(** Linking the filled message to the end of the queue. *)
Lemma link_stage s q sA t m type data len :
  sched_inv s → queues_ok s q → slot t → state (proc s t) ≠ PROC_UNUSED → pool_used s m = false →
  (m < IPC_POOL_SIZE)%nat → filled s sA m type data len →
  ∃ sB, result (match msg_tail (proc s t) with
                | None => modify (upd_proc t (λ p, p <| msg_queue := Some m |> <| msg_tail := Some m |>))
                | Some l =>
                    modify (upd_msg l (λ x, x <| m_next := Some m |>)) ;;
                    modify (upd_proc t (λ p, p <| msg_tail := Some m |>))
                end) (upd_msg m (λ x, x <| m_next := None |>) (sA <| k_if := false |>)) = Some (tt, sB) ∧
    linked s sB t m type data len.
Proof.
  intros Hs Hq Hts Hu Hfree Hmr [Hnew Hmsgs Hlens Hused (Htab & Hcur & Hnext) (Hmem & Hif & Htk)].
  assert (Hpr : ∀ i, proc sA i = proc s i) by (intros i; unfold proc; by rewrite Htab).
  assert (HmA : (m < length (msg_pool sA))%nat) by (by rewrite Hlens, (proj1 (qo_pool _ _ Hq))).
  assert (HtA : (t < length (proc_table sA))%nat) by (rewrite Htab, (si_len _ Hs); exact Hts).
  assert (Hs0 : sched_inv sA) by (by apply (sched_inv_same s)).
  assert (Htail : ∀ l, msg_tail (proc s t) = Some l → l ≠ m ∧ (l < length (msg_pool sA))%nat).
  { intros l Hl. rewrite (qo_tail _ _ Hq) in Hl by done. apply last_Some_elem_of in Hl.
    split; [intros ->; by eapply unqueued|]. rewrite Hlens, (proj1 (qo_pool _ _ Hq)). by apply (qo_range _ _ Hq t). }
  assert (Hsched : ∀ sx f, sched_inv sx → proc sx t = proc s t → current_proc sx = current_proc s →
    (t < length (proc_table sx))%nat → (∀ p, state (f p) = state p ∧ pid (f p) = pid p) → sched_inv (upd_proc t f sx)).
  { intros sx f Hx Hpx Hcx Htx Hf. destruct (Hf (proc sx t)) as [E1 E2].
    apply sched_inv_upd; [done|done|]. cbv zeta. rewrite E1, E2, Hpx. split_and!; [done|done|]. intros Hr. rewrite Hcx. by apply Hs. }
  destruct (msg_tail (proc s t)) as [l|] eqn:El; run_simpl; (eexists; split; [reflexivity|]).
  - destruct (Htail l eq_refl) as [Hlm Hl]. split; [|by autorewrite with pool|done| | | | |by split_and!].
    + intros x. rewrite El. destruct (decide (x = m)) as [->|Hx]; [by msg_simpl|].
      destruct (decide (x = l)) as [->|Hxl].
      * rewrite decide_True by done. msg_simpl. by rewrite Hmsgs.
      * rewrite decide_False by congruence. msg_simpl. by apply Hmsgs.
    + intros i Hi. proc_simpl. apply Hpr.
    + autorewrite with table. by rewrite Htab.
    + proc_simpl. by rewrite Hpr, El.
    + apply Hsched; [by apply (sched_inv_same sA)|apply Hpr|exact Hcur|exact HtA|done].
  - split; [|by autorewrite with pool|done| | | | |by split_and!].
    + intros x. rewrite El. destruct (decide (x = m)) as [->|Hx]; [by msg_simpl|].
      rewrite decide_False by done. msg_simpl. by apply Hmsgs.
    + intros i Hi. proc_simpl. apply Hpr.
    + autorewrite with table. by rewrite Htab.
    + proc_simpl. by rewrite Hpr, El.
    + apply Hsched; [by apply (sched_inv_same sA)|apply Hpr|exact Hcur|exact HtA|done].
Qed.
(* ===== verification/Trap.v ===== *)
(** * Trap: system calls and interrupts (kernel/proc/syscall.c and
    [interrupt_dispatch] of kernel/arch/x86_64/idt.c)

    [syscall_handler] and [interrupt_dispatch] as they are written, and the
    interleavings they give rise to: a step relation in which the current
    process enters the kernel, runs until [switch_context] suspends it, and is
    resumed by another process's [switch_context]. *)

From S2P Require Import Prelude Effects Memory Types Arch Vmm Kernel Proc Ipc.

(** include/syscall_num.h *)
Definition SYS_EXIT : Z := 1.
Definition SYS_WRITE : Z := 4.
Definition SYS_GETPID : Z := 20.
Definition SYS_GETPPID : Z := 64.
Definition SYS_YIELD : Z := 24.
Definition SYS_SLEEP : Z := 162.
Definition SYS_IPC_SEND : Z := 200.
Definition SYS_IPC_RECV : Z := 201.

(** The others that the header declares; the kernel serves none of them. *)
Definition SYS_READ : Z := 3.
Definition SYS_OPEN : Z := 5.
Definition SYS_CLOSE : Z := 6.
Definition SYS_LSEEK : Z := 19.
Definition SYS_SPAWN : Z := 250.
Definition SYS_WAITPID : Z := 251.
Definition SYS_GETDENTS : Z := 252.
Definition SYS_SBRK : Z := 253.

(** [interrupt_frame_t] *)
Record interrupt_frame := InterruptFrame {
  r15 : Z; r14 : Z; r13 : Z; r12 : Z; r11 : Z; r10 : Z; r9 : Z; r8 : Z;
  rbp : Z; rdi : Z; rsi : Z; rdx : Z; rcx : Z; rbx : Z; rax : Z;
  int_no : Z; err_code : Z; rip : Z; cs : Z; rflags : Z; rsp : Z; ss : Z;
}.
#[export] Instance eta_interrupt_frame : Eta interrupt_frame := λ f,
  InterruptFrame (r15 f) (r14 f) (r13 f) (r12 f) (r11 f) (r10 f) (r9 f) (r8 f) (rbp f) (rdi f)
    (rsi f) (rdx f) (rcx f) (rbx f) (rax f) (int_no f) (err_code f) (rip f) (cs f) (rflags f)
    (rsp f) (ss f).

Section ops.
Context `{Link}.

Definition syscall_init : M kernel unit := kprintf ("[SYSCALL] handler via INT 0x80" +:+ nl) [].

(** [fuel] bounds the retries of [ipc_recv]. *)
Definition syscall_handler (fuel : nat) (num a1 a2 a3 a4 a5 : Z) : M kernel Z :=
  if num =? SYS_EXIT then proc_exit (s32 a1) ;; mret 0 else
  if num =? SYS_WRITE then
    let fd := s32 a1 in
    kprintf ("[SYSCALL] SYS_WRITE" +:+ nl) [] ;;
    let buf := a2 in
    let len := a3 in
    if (fd =? 1) || (fd =? 2) then
      for_each (seqZ 0 len) (λ i,
        s ← get ;
        emit (EvPutc (ld8 (k_mem s) (u64 (buf + i))))) ;;
      mret len
    else mret (u64 (-9))
  else
  if num =? SYS_GETPID then
    gets (λ s, match current_proc s with Some c => u64 (pid (proc s c)) | None => 0 end) else
  if num =? SYS_GETPPID then
    gets (λ s, match current_proc s with Some c => u64 (ppid (proc s c)) | None => 0 end) else
  if num =? SYS_YIELD then proc_yield ;; mret 0 else
  if num =? SYS_SLEEP then proc_sleep a1 ;; mret 0 else
  if num =? SYS_IPC_SEND then
    r ← ipc_send (s32 a1) (u32 a2) a3 (u32 a4) ;
    mret (u64 r) else
  if num =? SYS_IPC_RECV then
    r ← ipc_recv fuel a1 ;
    mret (u64 r) else
  kprintf ("[SYSCALL] unknown syscall %lu" +:+ nl) [KInt num] ;;
  mret (u64 (- ENOSYS)).
(* ===== verification/Cpu.v ===== *)
(** * Cpu: the processor, as far as the kernel's assembly uses it

    A machine state with the sixteen general registers, the selectors, the flags
    and memory; the instructions of kernel/arch/x86_64/context.asm, isr_stub.asm,
    kernel/proc/proc_entry.asm, proc_entry_user.asm and kernel/usr/user_enter.asm;
    the delivery of interrupts through the descriptor tables that file Arch
    writes, and [iretq].  A program is a list of instructions that [fetch] finds
    at consecutive addresses; what the assembler makes of an instruction, and so
    how long it is, is left open.  [step] is [None] where the model ends: at the
    addresses of C functions, in 32-bit mode, and where a table is not what the
    kernel sets up. *)

From S2P Require Import Prelude Effects Memory Types Arch.

(** ** Registers *)

Inductive reg :=
  | RAX | RBX | RCX | RDX | RSI | RDI | RBP | RSP
  | R8 | R9 | R10 | R11 | R12 | R13 | R14 | R15.
#[export] Instance reg_eq_dec : EqDecision reg.
Proof. solve_decision. Defined.

Record regs := Regs {
  g_rax : Z; g_rbx : Z; g_rcx : Z; g_rdx : Z; g_rsi : Z; g_rdi : Z; g_rbp : Z; g_rsp : Z;
  g_r8 : Z; g_r9 : Z; g_r10 : Z; g_r11 : Z; g_r12 : Z; g_r13 : Z; g_r14 : Z; g_r15 : Z;
}.
#[export] Instance eta_regs : Eta regs := λ g,
  Regs (g_rax g) (g_rbx g) (g_rcx g) (g_rdx g) (g_rsi g) (g_rdi g) (g_rbp g) (g_rsp g)
    (g_r8 g) (g_r9 g) (g_r10 g) (g_r11 g) (g_r12 g) (g_r13 g) (g_r14 g) (g_r15 g).

Definition getr (r : reg) (g : regs) : Z :=
  match r with
  | RAX => g_rax g | RBX => g_rbx g | RCX => g_rcx g | RDX => g_rdx g
  | RSI => g_rsi g | RDI => g_rdi g | RBP => g_rbp g | RSP => g_rsp g
  | R8 => g_r8 g | R9 => g_r9 g | R10 => g_r10 g | R11 => g_r11 g
  | R12 => g_r12 g | R13 => g_r13 g | R14 => g_r14 g | R15 => g_r15 g
  end.

Definition setr (r : reg) (v : Z) (g : regs) : regs :=
  match r with
  | RAX => g <| g_rax := v |> | RBX => g <| g_rbx := v |> | RCX => g <| g_rcx := v |>
  | RDX => g <| g_rdx := v |> | RSI => g <| g_rsi := v |> | RDI => g <| g_rdi := v |>
  | RBP => g <| g_rbp := v |> | RSP => g <| g_rsp := v |> | R8 => g <| g_r8 := v |>
  | R9 => g <| g_r9 := v |> | R10 => g <| g_r10 := v |> | R11 => g <| g_r11 := v |>
  | R12 => g <| g_r12 := v |> | R13 => g <| g_r13 := v |> | R14 => g <| g_r14 := v |>
  | R15 => g <| g_r15 := v |>
  end.

Definition all_regs : list reg :=
  [RAX; RBX; RCX; RDX; RSI; RDI; RBP; RSP; R8; R9; R10; R11; R12; R13; R14; R15].
(** C6: interrupts and exceptions, end to end. Whatever code interrupt [v] stops,
    the dispatcher is called on a 16-byte aligned stack, in ring 0 with
    interrupts off, with a pointer to a frame that holds all 16 registers, the
    flags, the selectors and the instruction pointer of that code, the vector
    and the error code (0 where the processor has none); memory outside the
    frame and one word below is untouched. When the dispatcher returns, by the
    calling convention, with [rax] of the frame set to [x], the code goes on
    where it was with [rax] = [x] and every other register, the flags and the
    stack as they were. *)
Theorem interrupt_roundtrip c v err :
  interruptible c → isr_vector v → (is_Some err ↔ has_error_code v = true) → is_u64 (default 0 err) →
  code_sel (sel_cs c) → segs_ok (data_segs c) →
  ∃ c0 c1, interrupt v err c = Some c0 ∧ steps c0 c1 ∧ at_dispatcher c v err b c1 ∧
    ∀ c2 x, dispatcher_returns c1 c2 ((interrupted c v (default 0 err)) <| rax := x |>) →
      ∃ c3, steps c2 c3 ∧ gpr c3 = setr RAX x (gpr c) ∧ pc c3 = pc c ∧ fl c3 = fl c ∧
        sel_cs c3 = sel_cs c ∧ sel_ss c3 = sel_ss c ∧ ram c3 = ram c2.
Proof using b_u64 common_loaded return_loaded stubs_loaded.
  intros Hi Hv Herr He Hcs Hsel.
  destruct (isr_entry stubs_loaded c v err b Hi Hv Herr He b_u64 common_loaded) as (c0 & c1 & Hint & Hs & Had).
  exists c0, c1. split_and!; [done..|]. intros c2 x Hdr.
  destruct (isr_resume c v err c1 c2 x Hi Hcs Hsel Had Hdr) as (c3 & Hs3 & Hg & Hpc & Hfl & Hc & Hss & _ & _ & Hram & _).
  by exists c3.
Qed.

■ ■ ■ ■ ■

■ **What is needed**
Would you copy all lines in the records where the string "addresses" appears?

■ **Expected output**
    at consecutive addresses; what the assembler makes of an instruction, and so
    addresses of C functions, in 32-bit mode, and where a table is not what the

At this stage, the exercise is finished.